И еще в пояс поклонилась.
Василий звонил во всю неделю усердно и с молитвою. Пел в душе его покой, — но не было той радости, которая бывала прежде от семидневного целодневного звона.
Людям же был в радость этот звон. Долго его вспоминали впоследствии, когда конец наступил.
Аптекарь Хлопчик несколько раз в эту неделю плакал от звона, задумавшись над белою ступкой со снадобьями. Настя со Слободской признавалась Тришачихе: «Спит младенец под ангельскими стопами». Старик архиерей, живший на покое в подгородном монастыре, не раз тихо промолвил, слыша соборный звон:
— О, божественного! О, любезного! О, сладчайшего твоего гласа!
2.
Коняева привезли в Темьян с партией раненых в молчаливый бурый сентябрьский день. На вокзале раненых встретило только лазаретное начальство. Коняев попал в лазарет к Демертше. Он просился домой, ему обещали, но было сказано, что сделать это сразу нельзя. Военное начальство боялось расползания раненых по частным домам; бывали случаи, что раненые, поправившись, расползались оттуда дальше — и уползали совсем с воинского учета.
Постаревшая Демертша, через час после приезда раненых, пришла к Коняеву, присела около его постели и, после расспросов о здоровье, о ране, сказала с хмурой улыбкой:
— Сколько книг вас дожидается, Коняев!
— А как я их дожидался, Анна Осиповна! — ответил он весело.
— Ну, вот и отлично! Счастье, что рука у вас не ранена. Вы можете работать...
Она принесла ему несколько книг, и он с жадностью принялся читать.
Усикова, проходившая по палате, протянула руку и вытянула одну из стопочки книг, лежавшей на столике Коняева.
— «Владимир Соловьев. Три разговора» — прочла она вслух, — и сунула книгу обратно в стопочку.
— Об Антихристе читаешь, — сказала она усмешливо. — Ты будешь номер 2-й в Темьяне. 1-ый нумер — Испуганная: она на весь город об Антихристе читает.
— Я всё читаю, — промолвил Коняев.
— Всё — не нужно, — ответила Усикова, остановившись около его постели. Она откинула верблюжье одеяло с его ног, — и нагнулась над его повязкой. Он ранен был в пах. — Все — не нужно, — повторила она, большими, мужскими руками ловко и быстро сматывая бинт с тела, — нужно только то, чтоб не смели делать вот это, — она провела пальцем над раной.
Коняев закрыл на минуту глаза от боли. Не открывая, он сказал тихо, — с трудом отрывая слова, как листья от какого-то прочного стебля, ушедшего крепко в землю:
— Чтобы это не делали люди, нужно им знать всё... И о них — всё.
— Делают это не люди, — ответила Усикова, возясь с бинтами и ксероформом, — а... ну, что там говорить?
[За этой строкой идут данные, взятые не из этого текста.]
(* ===== verification/Caps.v ===== *)
(** * The capability grammar ([crates/drt-caps/src/lib.rs])

    Names and trailing-star patterns ([implies]), grants and denies, the
    capability set with its provenance, attenuation, and the scope-type
    registry that gates a configuration at startup. *)

From S2P Require Import Prelude.
From S2P Require Import Bytes.
From S2P Require Import Value.

(** ** Patterns *)

Definition star : ascii := "*"%char.

(** [implies]: exact match, or a trailing [*] that covers a prefix; a bare
    ["*"] is a literal. *)
Definition implies (held want : string) : bool :=
  let held := as_bytes held in
  let want := as_bytes want in
  let n := length held in
  if bool_decide (1 < n ∧ held !! (n - 1) = Some star) then
    let prefix := take (n - 1) held in
    bool_decide (length prefix ≤ length want ∧ take (length prefix) want = prefix)
  else bool_decide (held = want).

Definition call_capability (call : string) : string := "host:" +:+ call.

Inductive Effect := Grant_ | Deny.
Global Instance Effect_eq_dec : EqDecision Effect.
Proof. solve_decision. Defined.

Record Scope := MkScope { scope_value : Value }.

Record Grant := MkGrant {
  effect : Effect;
  capability : string;
  scope : option Scope
}.

Definition grant (capability : string) : Grant := MkGrant Grant_ capability None.
Definition deny (capability : string) : Grant := MkGrant Deny capability None.
Definition with_scope (g : Grant) (v : Value) : Grant :=
  MkGrant (effect g) (capability g) (Some (MkScope v)).

Definition is_grant (g : Grant) : bool := bool_decide (effect g = Grant_).
Definition is_deny (g : Grant) : bool := bool_decide (effect g = Deny).

Definition Principal := string.

Inductive AttenuationError :=
  | NotHeldByParent (capability : string)
  | DenyDropped (capability : string).
Global Instance AttenuationError_eq_dec : EqDecision AttenuationError.
Proof. solve_decision. Defined.

(** The [Display] of an attenuation refusal. *)
Definition attenuation_error_text (e : AttenuationError) : string :=
  match e with
  | NotHeldByParent c =>
      "'" +:+ c +:+ "' is not covered by any grant the parent holds; a grant may only narrow"
  | DenyDropped c =>
      "the parent denies '" +:+ c +:+ "' and the child does not; a deny may only grow"
  end.

(** ** Capability sets and provenance *)

(** An [Arc<CapSet>] is the set itself: nothing mutates one. *)
Inductive CapSet :=
  | MkCapSet (grants : list Grant) (provenance : Provenance) (holder : option Principal)
with Provenance :=
  | Root
  | Granted (by_ : Principal) (from : CapSet).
Ты же знаешь, кто... — оборвала она с досадой. — Тебе еще придется полежать. Домой тебя пустить так нельзя...
Вечером того же, первого, дня к Коняеву пришли мать с Уткиным, который известил ее о приезде раненых.
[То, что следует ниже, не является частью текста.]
(* ===== verification/Config.v ===== *)
(** * Budgets, numeric bounds and the one config shape
    ([crates/drt-config/src/lib.rs])

    The bounds an instance runs under and the rule that a child's fit inside
    its parent's, for budgets, numeric bounds and whole instance
    configurations. *)

From S2P Require Import Prelude.
From S2P Require Import Bytes.
From S2P Require Import Value.
From S2P Require Import Caps.

(** ** Budgets *)

(** Bounds are [u64]; [None] is "no bound stated". *)
Record Budget := MkBudget {
  instructions : option N;
  memory_kb : option N
}.
Global Instance Budget_eq_dec : EqDecision Budget.
Proof. solve_decision. Defined.

Module Budget.

Definition default : Budget := MkBudget None None.
Definition is_unlimited (b : Budget) : bool := bool_decide (b = default).

(** The local [fits] of [fits_within]. *)
Definition fits (child parent : option N) : bool :=
  match child, parent with
  | _, None | None, _ => true
  | Some c, Some p => bool_decide (c ≤ p)%N
  end.

Definition fits_within (b parent : Budget) : bool :=
  fits (instructions b) (instructions parent) && fits (memory_kb b) (memory_kb parent).

Definition or_ {A} (x y : option A) : option A :=
  match x with Some _ => x | None => y end.

Definition resolved_against (b parent : Budget) : Budget :=
  MkBudget (or_ (instructions b) (instructions parent)) (or_ (memory_kb b) (memory_kb parent)).

End Budget.

(** ** Numeric bounds *)

Inductive Tier := Exact | Reproducible | Fast.
Global Instance Tier_eq_dec : EqDecision Tier.
Proof. solve_decision. Defined.

Module Tier.

Definition rank (t : Tier) : N :=
  match t with Exact => 0 | Reproducible => 1 | Fast => 2 end.

Definition name (t : Tier) : string :=
  match t with Exact => "exact" | Reproducible => "reproducible" | Fast => "fast" end.

Definition parse (s : string) : option Tier :=
  if bool_decide (s = "exact") then Some Exact
  else if bool_decide (s = "reproducible") then Some Reproducible
  else if bool_decide (s = "fast") then Some Fast
  else None.

End Tier.

Record Numeric := MkNumeric {
  max_elements : option N;
  max_tier : option Tier
}.
Global Instance Numeric_eq_dec : EqDecision Numeric.
Proof. solve_decision. Defined.

Module Numeric.

Definition default : Numeric := MkNumeric None None.
Definition is_unbounded (n : Numeric) : bool := bool_decide (n = default).

Definition fits_within (n parent : Numeric) : bool :=
  let elements :=
    match max_elements n, max_elements parent with
    | _, None | None, _ => true
    | Some c, Some p => bool_decide (c ≤ p)%N
    end in
  let tier :=
    match max_tier n, max_tier parent with
    | _, None | None, _ => true
    | Some c, Some p => bool_decide (Tier.rank c ≤ Tier.rank p)%N
    end in
  elements && tier.

Definition resolved_against (n parent : Numeric) : Numeric :=
  MkNumeric (Budget.or_ (max_elements n) (max_elements parent))
            (Budget.or_ (max_tier n) (max_tier parent)).

End Numeric.

(** ** The one config shape *)

Inductive Program :=
  | Path (p : string)
  | Source (s : string).

Record InstanceConfig := MkInstanceConfig {
  program : option Program;
  caps : list Grant;
  budget : Budget;
  numeric : Numeric
}.

Inductive ConfigError :=
  | CapsRefused (e : AttenuationError)
  | BudgetExceedsParent
  | NumericElementsExceedParent
  | NumericTierExceedsParent.

(** The [Display] of a config refusal. *)
Definition config_error_text (e : ConfigError) : string :=
  match e with
  | CapsRefused e => attenuation_error_text e
  | BudgetExceedsParent => "the budget exceeds the parent's; a budget may only narrow"
  | NumericElementsExceedParent =>
      "numeric.max_elements exceeds the parent's; a child may state a smaller element bound than its parent's, never a larger"
  | NumericTierExceedsParent =>
      "numeric.max_tier is looser than the parent's; a child may state a stricter tier than its parent's, never a looser one"
  end.

(** [InstanceConfig::check_attenuation]. *)
Definition check_attenuation (c parent : InstanceConfig) : result unit ConfigError :=
  match CapSet.attenuate (CapSet.root (caps parent)) "attenuation-check" (caps c) with
  | Err e => Err (CapsRefused e)
  | Ok _ =>
      if negb (Budget.fits_within (budget c) (budget parent)) then Err BudgetExceedsParent
      else
        let elements_only := MkNumeric (max_elements (numeric c)) None in
        if negb (Numeric.fits_within elements_only (numeric parent)) then
          Err NumericElementsExceedParent
        else if negb (Numeric.fits_within (numeric c) (numeric parent)) then
          Err NumericTierExceedsParent
        else Ok tt
  end.

(** ** Theory *)

(** A bound no looser than another: whatever the parent bounds, the child
    bounds at least as tightly. *)
Definition no_looser (child parent : option N) : Prop :=
  ∀ p, parent = Some p → ∃ c, child = Some c ∧ (c ≤ p)%N.

Definition budget_within (b parent : Budget) : Prop :=
  no_looser (instructions b) (instructions parent) ∧
  no_looser (memory_kb b) (memory_kb parent).

Definition tier_within (child parent : option Tier) : Prop :=
  ∀ p, parent = Some p → ∃ c, child = Some c ∧ (Tier.rank c ≤ Tier.rank p)%N.

Definition numeric_within (n parent : Numeric) : Prop :=
  no_looser (max_elements n) (max_elements parent) ∧
  tier_within (max_tier n) (max_tier parent).

#[export] Instance no_looser_preorder : PreOrder no_looser.
Proof.
  split; [intros x p ->; eauto|].
  intros x y z Hxy Hyz p Hp. destruct (Hyz p Hp) as (q & Hq & ?).
  destruct (Hxy q Hq) as (c & ? & ?). exists c. split; [done|lia].
Qed.

#[export] Instance tier_within_preorder : PreOrder tier_within.
Proof.
  split; [intros x p ->; eauto|].
  intros x y z Hxy Hyz p Hp. destruct (Hyz p Hp) as (q & Hq & ?).
  destruct (Hxy q Hq) as (c & ? & ?). exists c. split; [done|lia].
Qed.

#[export] Instance budget_within_preorder : PreOrder budget_within.
Proof. split; [by split|]. intros x y z [??] [??]. split; by etrans. Qed.

#[export] Instance numeric_within_preorder : PreOrder numeric_within.
Proof. split; [by split|]. intros x y z [??] [??]. split; by etrans. Qed.

Lemma fits_or child parent :
  Budget.fits child parent = true ↔ no_looser (Budget.or_ child parent) parent.
Proof.
  unfold no_looser. destruct child as [c|], parent as [p|]; simpl;
    rewrite ?bool_decide_eq_true; naive_solver.
Qed.

Lemma budget_fits_iff b parent :
  Budget.fits_within b parent = true ↔
  budget_within (Budget.resolved_against b parent) parent.
Proof.
  unfold Budget.fits_within, budget_within. by rewrite andb_true_iff, !fits_or.
Qed.

Lemma numeric_fits_iff n parent :
  Numeric.fits_within n parent = true ↔
  numeric_within (Numeric.resolved_against n parent) parent.
Proof.
  unfold Numeric.fits_within, numeric_within, no_looser, tier_within. simpl.
  rewrite andb_true_iff.
  destruct (max_elements n), (max_elements parent), (max_tier n), (max_tier parent);
    simpl; rewrite ?bool_decide_eq_true; naive_solver.
Qed.

(** Bounds attenuate.  The budget and the numeric bounds that enforcement
    runs on, a request resolved against its parent, are no looser than the
    parent's exactly when [fits_within] accepted the request, so a child that
    states nothing is still bounded by whatever bounds its parent. *)
Theorem bounds_attenuate b n pb pn :
  (Budget.fits_within b pb = true ↔ budget_within (Budget.resolved_against b pb) pb) ∧
  (Numeric.fits_within n pn = true ↔ numeric_within (Numeric.resolved_against n pn) pn).
Proof. split; [apply budget_fits_iff|apply numeric_fits_iff]. Qed.

(** [check_attenuation] accepts a child configuration exactly when its
    grants attenuate the parent's and its budget and numeric bounds fit, and a
    refusal reports the first of these, in that order, that fails. *)
Theorem check_attenuation_spec c parent :
  let att := CapSet.attenuate (CapSet.root (caps parent)) "attenuation-check" (caps c) in
  let fits_b := Budget.fits_within (budget c) (budget parent) in
  let fits_e := Budget.fits (max_elements (numeric c)) (max_elements (numeric parent)) in
  let fits_n := Numeric.fits_within (numeric c) (numeric parent) in
  (check_attenuation c parent = Ok tt ↔
     (∃ s, att = Ok s) ∧ fits_b = true ∧ fits_n = true) ∧
  (∀ e, check_attenuation c parent = Err e →
     match e with
     | CapsRefused ae => att = Err ae
     | BudgetExceedsParent => (∃ s, att = Ok s) ∧ fits_b = false
     | NumericElementsExceedParent => (∃ s, att = Ok s) ∧ fits_b = true ∧ fits_e = false
     | NumericTierExceedsParent =>
         (∃ s, att = Ok s) ∧ fits_b = true ∧ fits_e = true ∧ fits_n = false
     end).
Proof.
  intros att fits_b fits_e fits_n. unfold check_attenuation. fold att fits_b fits_n.
  assert (Numeric.fits_within (MkNumeric (max_elements (numeric c)) None) (numeric parent)
          = fits_e) as ->.
  { unfold Numeric.fits_within, fits_e, Budget.fits. simpl.
    destruct (max_tier (numeric parent)), (max_elements (numeric c)),
      (max_elements (numeric parent)); by rewrite ?andb_true_r. }
  assert (He : fits_n = true → fits_e = true).
  { unfold fits_n, fits_e, Numeric.fits_within, Budget.fits. by intros [??]%andb_true_iff. }
  destruct att as [s|e0]; [|split; [split; [done|by intros [[? [=]] _]]|by intros e [= <-]]].
  destruct fits_b; simpl; [|split; [split; [done|by intros (_ & [=] & _)]|]].
  2: by intros e [= <-]; eauto.
  destruct fits_e eqn:Hfe; simpl.
  - destruct fits_n; simpl; (split; [split; [by eauto|naive_solver]|]); intros e; [done|].
    intros [= <-]. eauto.
  - split; [split; [done|]|intros e [= <-]; eauto].
    intros (_ & _ & Hn). by discriminate (He Hn).
Qed.

(** A tier's name is what [parse] reads, and nothing else is. *)
Theorem tier_parse_name s t : Tier.parse s = Some t ↔ s = Tier.name t.
Proof.
  unfold Tier.parse, Tier.name. split.
  - intros H. repeat case_bool_decide; by simplify_eq.
  - intros ->. by destruct t.
Qed.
Коняев, увидев в дверях мать, поспешил предупредить ее, — голос у него срывался от радости и волнения:
— Нога цела... Плакать не надо. Я буду скоро здоров.
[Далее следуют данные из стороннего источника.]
(** [u8::try_from(tag - COLUMN_EXT_BASE)], then the code. *)
Definition from_ext_tag (tag : Z) : option Dtype :=
  let d := wrap_i8 (tag - COLUMN_EXT_BASE) in
  if bool_decide (0 ≤ d)%Z then from_code (Z.to_N d) else None.

End Dtype.

Definition column (d : Dtype) (bs : bytes) : Value := VExt (Dtype.ext_tag d) bs.

(** The descriptor a column leaves behind. *)
Definition descriptor (d : Dtype) (len index : nat) : Value :=
  VMap [(vstr "dtype", vnat (Dtype.code d));
        (vstr "len", vnat (N.of_nat len));
        (vstr "blob", vnat (N.of_nat index))].

(** [lift_columns]: the answer with its columns replaced by descriptors, and
    the lane extended by their bytes. *)
Fixpoint lift_columns (v : Value) (blobs : list bytes) : Value * list bytes :=
  match v with
  | VExt tag bs =>
      match Dtype.from_ext_tag tag with
      | Some d => (descriptor d (length bs / Dtype.width d) (length blobs), blobs ++ [bs])
      | None => (VExt tag bs, blobs)
      end
  | VArr items =>
      let '(items', blobs') := map_accum lift_columns items blobs in (VArr items', blobs')
  | VMap fields =>
      let '(fields', blobs') :=
        map_accum (λ kv b, match kv with
                           | (k, x) => let '(x', b') := lift_columns x b in ((k, x'), b')
                           end) fields blobs in
      (VMap fields', blobs')
  | other => (other, blobs)
  end.
(* ===== verification/Connector.v ===== *)
(** * Connectors and the dispatcher ([crates/drt-connector/src/lib.rs])

    The connector trait as an interface, the registry of wired families, and
    the dispatcher: capability gating, token echo and the answered-always
    guarantee, with the capability menu and the grant desk it answers
    itself. *)

From S2P Require Import Prelude.
From S2P Require Import Bytes.
From S2P Require Import Value.
From S2P Require Import Caps.
From S2P Require Import Hostcall.
From S2P Require Import Handles.

(** Who is asking, and the scope on each grant that lets the call through. *)
Record Asker := MkAsker { asker_caller : Caller; asker_grants : list Scope }.

Record Notice := MkNotice {
  notice_owner : Caller;
  notice_queue : string;
  notice_message : Value
}.

Record CallError := MkCallError { ce_detail : string; ce_status : Status }.
Module CallError.
Definition new (detail : string) : CallError := MkCallError detail StatusError.
Definition timed_out (detail : string) : CallError := MkCallError detail StatusTimeout.
End CallError.

Definition CallResult : Type := result Value CallError.

Inductive Backing :=
  | Builtin
  | PluginBacked (name : string).
Definition backing_kind (b : Backing) : string :=
  match b with Builtin => "builtin" | PluginBacked _ => "plugin" end.
Definition backing_owner (b : Backing) : Value :=
  match b with Builtin => VNil | PluginBacked name => vstr name end.

(** ** The connector trait

    [conn] is an [Arc<dyn Connector>], [W] what the connectors keep behind
    their shared references, [fut] the future [call_as] returns, which does
    nothing until it is polled. *)
Class Connectors (conn fut W : Type) := {
  c_scope_type : conn → ScopeType;
  c_backing : conn → Backing;
  c_call_as : conn → Asker → string → option Value → option Scope → fut;
  c_poll : fut → W → (CallResult + fut) * W;
  c_release : conn → Caller → W → list string * W;
  c_finish : conn → W → list string * W;
  c_ended : conn → W → list (Caller * string) * W;
  c_notices : conn → W → list Notice * W;
}.

(** The trait's default methods. *)
Definition default_scope_type : ScopeType := NoScope.
Definition default_backing : Backing := Builtin.
Definition default_release {W} (_ : Caller) (w : W) : list string * W := ([], w).
Definition default_finish {W} (w : W) : list string * W := ([], w).
Definition default_ended {W} (w : W) : list (Caller * string) * W := ([], w).
Definition default_notices {W} (w : W) : list Notice * W := ([], w).

(** Where a grant request goes, and the root's ceiling. *)
Record GrantDesk (W : Type) := MkGrantDesk {
  ceiling : list string;
  desk_request : string → option Value → W → result Value string * W
}.
Arguments MkGrantDesk {W} _ _.
Arguments ceiling {W} _.
Arguments desk_request {W} _.

Definition CAPABILITIES_LIST : string := "capabilities/list".
Definition REQUEST_GRANT : string := "capabilities/request_grant".

Section dispatcher.
Context {conn fut W : Type} `{!Connectors conn fut W} `{!HostcallWire}.

Record Wired := MkWired { connector : conn; wired_scope : option Scope }.

(** ** The registry *)

Record Registry := MkRegistry { wired : btree string Wired }.

Definition registry_new : Registry := MkRegistry [].

Definition wire (r : Registry) (family : string) (c : conn) (scope : option Scope) :
    result Registry ScopeError :=
  let ty := c_scope_type c in
  match validate_scope ty scope with
  | Some detail => Err (MkScopeError (call_capability family) (describe ty) detail)
  | None => Ok (MkRegistry (bt_insert family (MkWired c scope) (wired r)))
  end.

Definition declare_scope_types (r : Registry) (scopes : ScopeRegistry) : ScopeRegistry :=
  foldl (λ acc kv, ScopeRegistry.declare acc (call_capability kv.1) (c_scope_type (connector kv.2)))
    scopes (wired r).

Definition family_of (call : string) : string := default call (head (split_on "/" call)).

Definition resolve (r : Registry) (call : string) : option Wired :=
  bt_get (family_of call) (wired r).

(** ** The dispatcher *)

Record Dispatcher := MkDispatcher { registry : Registry; desk : option (GrantDesk W) }.

Definition dispatcher_new (r : Registry) : Dispatcher := MkDispatcher r None.
Definition with_grants (d : Dispatcher) (g : GrantDesk W) : Dispatcher :=
  MkDispatcher (registry d) (Some g).

(** The sweeps, in name order, each connector's words concatenated. *)
Definition sweep {A} (d : Dispatcher) (f : conn → W → list A * W) (w : W) : list A * W :=
  let '(lists, w') := map_accum (λ c w, f (connector c) w) (bt_values (wired (registry d))) w in
  (concat lists, w').

Definition finish (d : Dispatcher) : W → list string * W := sweep d c_finish.
Definition dispatcher_release (d : Dispatcher) (caller : Caller) : W → list string * W :=
  sweep d (λ c, c_release c caller).
Definition dispatcher_ended (d : Dispatcher) : W → list (Caller * string) * W := sweep d c_ended.
Definition dispatcher_notices (d : Dispatcher) : W → list Notice * W := sweep d c_notices.

(** *** [capabilities/list] *)

(** The closure [under_family]. *)
Definition under_family (family name : string) : bool :=
  let cap := call_capability family in
  bool_decide (name = cap) || starts_with name (cap +:+ "/").

Definition granted (caps : CapSet) (family : string) : bool :=
  let cap := call_capability family in
  CapSet.holds caps cap ||
  existsb (λ g, is_grant g && under_family family (capability g)) (grants caps).

Definition held (caps : CapSet) (family : string) : Value :=
  VArr ((λ g, VMap [(vstr "capability", vstr (capability g));
                    (vstr "effect", vstr (match effect g with
                                          | Grant_ => "grant" | Deny => "deny" end))])
        <$> filter (λ g, under_family family (capability g) = true) (grants caps)).

Definition within_ceiling (d : Dispatcher) (family : string) : bool :=
  match desk d with
  | None => true
  | Some g =>
      existsb (λ name, under_family family name || implies name (call_capability family))
        (ceiling g)
  end.

Definition entry (d : Dispatcher) (caps : CapSet) (name family : string)
    (is_granted : bool) (backing : Backing) : Value :=
  VMap [(vstr "name", vstr name);
        (vstr "kind", vstr (backing_kind backing));
        (vstr "owner", backing_owner backing);
        (vstr "granted", VBool is_granted);
        (vstr "visibility", vstr "public");
        (vstr "held", held caps family);
        (vstr "within_ceiling", VBool (within_ceiling d family))].

Definition capabilities (d : Dispatcher) (caps : CapSet) : Value :=
  VArr (((λ kv, entry d caps kv.1 kv.1 (granted caps kv.1) (c_backing (connector kv.2)))
           <$> wired (registry d)) ++
        [entry d caps "capabilities" "capabilities"
           (CapSet.holds caps (call_capability CAPABILITIES_LIST)) Builtin]).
Но тогда-то она и заплакала. «Цела!» — воскликнуло внутри нее — и это был мгновенный ужас радости: «цела... значит, могло-то бы быть, могло бы быть... не цела... без ноги» — и она заплакала тихими, накопленными задолго слезами. Отерла лицо фартуком, бросилась к сыну, целовала ему лоб и щеки долго и неотрывно.